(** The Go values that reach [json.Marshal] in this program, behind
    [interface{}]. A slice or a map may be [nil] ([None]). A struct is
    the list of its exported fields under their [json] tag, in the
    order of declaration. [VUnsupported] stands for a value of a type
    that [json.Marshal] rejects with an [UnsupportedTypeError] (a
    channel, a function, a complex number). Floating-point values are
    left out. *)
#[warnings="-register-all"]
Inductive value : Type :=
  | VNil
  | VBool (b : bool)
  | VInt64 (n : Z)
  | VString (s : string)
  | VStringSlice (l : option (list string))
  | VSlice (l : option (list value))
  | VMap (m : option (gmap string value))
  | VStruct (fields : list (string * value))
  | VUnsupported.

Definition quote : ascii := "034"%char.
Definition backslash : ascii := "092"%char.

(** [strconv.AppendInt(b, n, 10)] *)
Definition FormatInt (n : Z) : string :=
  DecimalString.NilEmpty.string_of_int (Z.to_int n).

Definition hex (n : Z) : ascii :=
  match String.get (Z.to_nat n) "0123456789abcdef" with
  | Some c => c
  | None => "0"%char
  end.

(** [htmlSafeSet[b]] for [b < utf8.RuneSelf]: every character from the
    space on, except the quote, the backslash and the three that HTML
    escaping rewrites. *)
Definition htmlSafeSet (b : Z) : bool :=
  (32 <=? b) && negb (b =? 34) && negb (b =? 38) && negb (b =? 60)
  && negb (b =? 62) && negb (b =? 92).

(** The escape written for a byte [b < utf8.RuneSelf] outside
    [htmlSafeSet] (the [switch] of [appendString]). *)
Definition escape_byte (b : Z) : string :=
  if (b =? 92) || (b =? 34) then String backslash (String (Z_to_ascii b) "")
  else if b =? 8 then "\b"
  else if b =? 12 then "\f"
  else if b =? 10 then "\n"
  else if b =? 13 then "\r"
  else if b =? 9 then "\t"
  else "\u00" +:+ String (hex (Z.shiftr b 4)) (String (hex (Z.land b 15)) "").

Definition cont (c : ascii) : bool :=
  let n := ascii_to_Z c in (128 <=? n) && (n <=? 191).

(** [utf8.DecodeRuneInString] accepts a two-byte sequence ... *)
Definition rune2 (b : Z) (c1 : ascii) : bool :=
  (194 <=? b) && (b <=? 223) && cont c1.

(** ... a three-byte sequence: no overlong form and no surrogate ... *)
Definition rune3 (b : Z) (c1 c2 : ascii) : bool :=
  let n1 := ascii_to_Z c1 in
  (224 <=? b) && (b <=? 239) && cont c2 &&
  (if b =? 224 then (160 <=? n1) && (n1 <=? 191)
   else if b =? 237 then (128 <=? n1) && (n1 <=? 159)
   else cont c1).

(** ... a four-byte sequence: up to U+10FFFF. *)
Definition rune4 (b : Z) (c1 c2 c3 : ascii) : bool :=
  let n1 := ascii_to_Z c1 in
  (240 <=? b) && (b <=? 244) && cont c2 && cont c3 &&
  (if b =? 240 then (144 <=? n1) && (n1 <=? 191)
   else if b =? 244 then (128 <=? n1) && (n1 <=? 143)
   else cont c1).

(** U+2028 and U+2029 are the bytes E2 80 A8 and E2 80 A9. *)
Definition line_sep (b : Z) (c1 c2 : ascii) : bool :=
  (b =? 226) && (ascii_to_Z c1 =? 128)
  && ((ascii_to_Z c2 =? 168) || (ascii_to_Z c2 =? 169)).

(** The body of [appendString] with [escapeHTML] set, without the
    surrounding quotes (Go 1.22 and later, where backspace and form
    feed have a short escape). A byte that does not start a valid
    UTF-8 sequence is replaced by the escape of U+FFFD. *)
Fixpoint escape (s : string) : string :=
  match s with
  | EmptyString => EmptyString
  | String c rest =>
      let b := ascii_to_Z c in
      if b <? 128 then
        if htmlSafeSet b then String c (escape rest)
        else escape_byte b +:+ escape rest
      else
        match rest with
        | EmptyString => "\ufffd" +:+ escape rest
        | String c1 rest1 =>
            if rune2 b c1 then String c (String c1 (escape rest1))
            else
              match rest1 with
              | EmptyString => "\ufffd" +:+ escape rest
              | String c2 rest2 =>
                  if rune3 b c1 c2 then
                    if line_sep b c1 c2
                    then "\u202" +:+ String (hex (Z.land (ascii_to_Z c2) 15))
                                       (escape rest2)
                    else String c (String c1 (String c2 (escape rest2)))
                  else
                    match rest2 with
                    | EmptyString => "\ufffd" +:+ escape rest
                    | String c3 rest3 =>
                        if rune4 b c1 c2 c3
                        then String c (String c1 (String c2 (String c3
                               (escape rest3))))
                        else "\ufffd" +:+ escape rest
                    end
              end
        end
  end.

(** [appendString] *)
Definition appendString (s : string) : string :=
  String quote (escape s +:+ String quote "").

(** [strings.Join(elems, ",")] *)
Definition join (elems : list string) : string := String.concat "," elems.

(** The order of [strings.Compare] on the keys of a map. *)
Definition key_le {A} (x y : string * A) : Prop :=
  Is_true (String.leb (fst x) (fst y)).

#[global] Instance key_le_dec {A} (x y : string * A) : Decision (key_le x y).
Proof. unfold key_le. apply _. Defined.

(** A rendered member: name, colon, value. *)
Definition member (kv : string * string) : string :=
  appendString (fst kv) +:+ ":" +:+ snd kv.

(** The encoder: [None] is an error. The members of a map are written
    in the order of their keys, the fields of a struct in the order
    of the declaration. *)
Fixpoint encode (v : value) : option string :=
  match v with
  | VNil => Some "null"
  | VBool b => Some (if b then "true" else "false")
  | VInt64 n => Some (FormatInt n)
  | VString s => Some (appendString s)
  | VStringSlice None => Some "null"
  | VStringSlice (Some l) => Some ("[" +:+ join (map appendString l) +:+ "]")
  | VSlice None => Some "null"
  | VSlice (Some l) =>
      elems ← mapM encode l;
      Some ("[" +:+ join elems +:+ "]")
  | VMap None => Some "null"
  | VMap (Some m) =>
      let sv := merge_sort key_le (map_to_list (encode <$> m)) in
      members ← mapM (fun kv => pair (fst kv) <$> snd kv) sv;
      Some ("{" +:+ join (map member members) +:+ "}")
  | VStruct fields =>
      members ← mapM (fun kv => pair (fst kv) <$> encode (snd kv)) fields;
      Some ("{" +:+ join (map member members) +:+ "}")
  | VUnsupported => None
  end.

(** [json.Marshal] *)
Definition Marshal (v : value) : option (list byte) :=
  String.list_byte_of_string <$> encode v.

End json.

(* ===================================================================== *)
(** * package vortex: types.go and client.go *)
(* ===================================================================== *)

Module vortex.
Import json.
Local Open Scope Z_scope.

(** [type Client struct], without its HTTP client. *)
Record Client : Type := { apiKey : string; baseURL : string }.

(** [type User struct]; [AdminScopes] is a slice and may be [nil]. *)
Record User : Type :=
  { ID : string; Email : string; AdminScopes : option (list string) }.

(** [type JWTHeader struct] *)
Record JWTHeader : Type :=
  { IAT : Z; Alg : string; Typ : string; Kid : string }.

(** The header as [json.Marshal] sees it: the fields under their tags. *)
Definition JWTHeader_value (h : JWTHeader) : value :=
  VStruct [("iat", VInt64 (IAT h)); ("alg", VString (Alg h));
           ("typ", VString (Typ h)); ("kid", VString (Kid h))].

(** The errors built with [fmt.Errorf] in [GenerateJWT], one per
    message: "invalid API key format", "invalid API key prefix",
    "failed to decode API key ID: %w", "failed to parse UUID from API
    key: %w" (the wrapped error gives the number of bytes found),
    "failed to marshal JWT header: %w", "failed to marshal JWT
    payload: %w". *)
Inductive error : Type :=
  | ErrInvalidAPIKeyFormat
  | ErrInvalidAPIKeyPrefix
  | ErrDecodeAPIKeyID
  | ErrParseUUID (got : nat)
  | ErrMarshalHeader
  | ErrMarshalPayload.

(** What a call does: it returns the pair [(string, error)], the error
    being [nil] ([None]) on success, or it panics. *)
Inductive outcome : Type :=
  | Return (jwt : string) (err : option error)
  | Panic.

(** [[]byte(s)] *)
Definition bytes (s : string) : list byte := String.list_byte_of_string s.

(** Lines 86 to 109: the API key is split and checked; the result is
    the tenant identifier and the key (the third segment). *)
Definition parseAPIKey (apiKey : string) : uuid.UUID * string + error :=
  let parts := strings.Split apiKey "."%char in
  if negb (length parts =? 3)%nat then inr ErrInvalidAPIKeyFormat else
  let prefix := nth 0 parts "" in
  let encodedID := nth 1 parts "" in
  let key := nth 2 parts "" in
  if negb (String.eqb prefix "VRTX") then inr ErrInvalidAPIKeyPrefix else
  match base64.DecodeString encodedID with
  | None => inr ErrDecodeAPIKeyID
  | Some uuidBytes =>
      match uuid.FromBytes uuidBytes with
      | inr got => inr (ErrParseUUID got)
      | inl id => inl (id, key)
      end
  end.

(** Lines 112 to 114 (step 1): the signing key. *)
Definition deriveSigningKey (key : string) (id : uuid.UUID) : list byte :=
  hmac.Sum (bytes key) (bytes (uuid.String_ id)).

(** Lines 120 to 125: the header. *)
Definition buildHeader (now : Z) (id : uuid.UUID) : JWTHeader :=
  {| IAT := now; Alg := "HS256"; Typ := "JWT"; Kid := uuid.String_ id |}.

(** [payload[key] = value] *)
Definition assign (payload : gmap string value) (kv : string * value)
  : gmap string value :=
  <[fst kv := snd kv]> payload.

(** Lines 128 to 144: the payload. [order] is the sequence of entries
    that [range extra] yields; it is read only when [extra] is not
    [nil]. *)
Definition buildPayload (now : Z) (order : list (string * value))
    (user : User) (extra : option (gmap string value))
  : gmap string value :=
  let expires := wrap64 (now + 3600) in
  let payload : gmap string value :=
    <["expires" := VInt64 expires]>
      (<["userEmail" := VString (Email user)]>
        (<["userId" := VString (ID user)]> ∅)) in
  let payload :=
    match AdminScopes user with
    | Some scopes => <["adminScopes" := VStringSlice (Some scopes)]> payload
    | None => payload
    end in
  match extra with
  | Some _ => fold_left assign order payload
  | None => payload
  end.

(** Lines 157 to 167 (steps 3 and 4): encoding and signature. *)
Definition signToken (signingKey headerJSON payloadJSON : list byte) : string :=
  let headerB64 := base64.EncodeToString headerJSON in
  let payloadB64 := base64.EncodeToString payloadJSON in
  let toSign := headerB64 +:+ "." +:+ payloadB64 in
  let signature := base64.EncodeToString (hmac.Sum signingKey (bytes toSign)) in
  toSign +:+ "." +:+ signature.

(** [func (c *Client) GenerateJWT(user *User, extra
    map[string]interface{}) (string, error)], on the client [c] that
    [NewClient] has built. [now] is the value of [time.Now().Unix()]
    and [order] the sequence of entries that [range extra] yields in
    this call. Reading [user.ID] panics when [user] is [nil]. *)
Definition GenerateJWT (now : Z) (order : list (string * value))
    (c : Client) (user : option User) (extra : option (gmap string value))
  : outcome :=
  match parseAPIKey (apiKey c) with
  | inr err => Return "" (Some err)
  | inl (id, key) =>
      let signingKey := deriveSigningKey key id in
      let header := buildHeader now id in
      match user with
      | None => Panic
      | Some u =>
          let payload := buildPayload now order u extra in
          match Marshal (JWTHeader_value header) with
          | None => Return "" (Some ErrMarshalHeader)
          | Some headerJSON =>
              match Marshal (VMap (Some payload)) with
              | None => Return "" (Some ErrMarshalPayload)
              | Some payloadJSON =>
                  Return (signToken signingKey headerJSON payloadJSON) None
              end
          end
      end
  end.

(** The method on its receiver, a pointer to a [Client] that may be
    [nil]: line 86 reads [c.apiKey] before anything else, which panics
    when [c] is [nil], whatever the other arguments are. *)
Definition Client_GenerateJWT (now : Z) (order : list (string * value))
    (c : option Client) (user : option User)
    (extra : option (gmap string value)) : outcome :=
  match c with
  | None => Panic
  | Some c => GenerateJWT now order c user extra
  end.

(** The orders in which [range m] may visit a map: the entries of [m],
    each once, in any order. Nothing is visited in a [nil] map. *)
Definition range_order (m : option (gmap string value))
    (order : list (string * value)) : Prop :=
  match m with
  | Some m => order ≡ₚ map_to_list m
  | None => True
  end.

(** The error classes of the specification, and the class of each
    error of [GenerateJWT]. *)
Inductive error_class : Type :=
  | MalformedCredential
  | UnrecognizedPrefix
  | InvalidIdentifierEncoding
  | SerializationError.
= = = =
| Exercise instructions |
Reproduce verbatim the lines above, from the line with "else if b =? 13" through the line with "surrounding quotes (Go".

| Solution |
  else if b =? 13 then "\r"
  else if b =? 9 then "\t"
  else "\u00" +:+ String (hex (Z.shiftr b 4)) (String (hex (Z.land b 15)) "").

Definition cont (c : ascii) : bool :=
  let n := ascii_to_Z c in (128 <=? n) && (n <=? 191).

(** [utf8.DecodeRuneInString] accepts a two-byte sequence ... *)
Definition rune2 (b : Z) (c1 : ascii) : bool :=
  (194 <=? b) && (b <=? 223) && cont c1.

(** ... a three-byte sequence: no overlong form and no surrogate ... *)
Definition rune3 (b : Z) (c1 c2 : ascii) : bool :=
  let n1 := ascii_to_Z c1 in
  (224 <=? b) && (b <=? 239) && cont c2 &&
  (if b =? 224 then (160 <=? n1) && (n1 <=? 191)
   else if b =? 237 then (128 <=? n1) && (n1 <=? 159)
   else cont c1).

(** ... a four-byte sequence: up to U+10FFFF. *)
Definition rune4 (b : Z) (c1 c2 c3 : ascii) : bool :=
  let n1 := ascii_to_Z c1 in
  (240 <=? b) && (b <=? 244) && cont c2 && cont c3 &&
  (if b =? 240 then (144 <=? n1) && (n1 <=? 191)
   else if b =? 244 then (128 <=? n1) && (n1 <=? 143)
   else cont c1).

(** U+2028 and U+2029 are the bytes E2 80 A8 and E2 80 A9. *)
Definition line_sep (b : Z) (c1 c2 : ascii) : bool :=
  (b =? 226) && (ascii_to_Z c1 =? 128)
  && ((ascii_to_Z c2 =? 168) || (ascii_to_Z c2 =? 169)).

(** The body of [appendString] with [escapeHTML] set, without the
    surrounding quotes (Go 1.22 and later, where backspace and form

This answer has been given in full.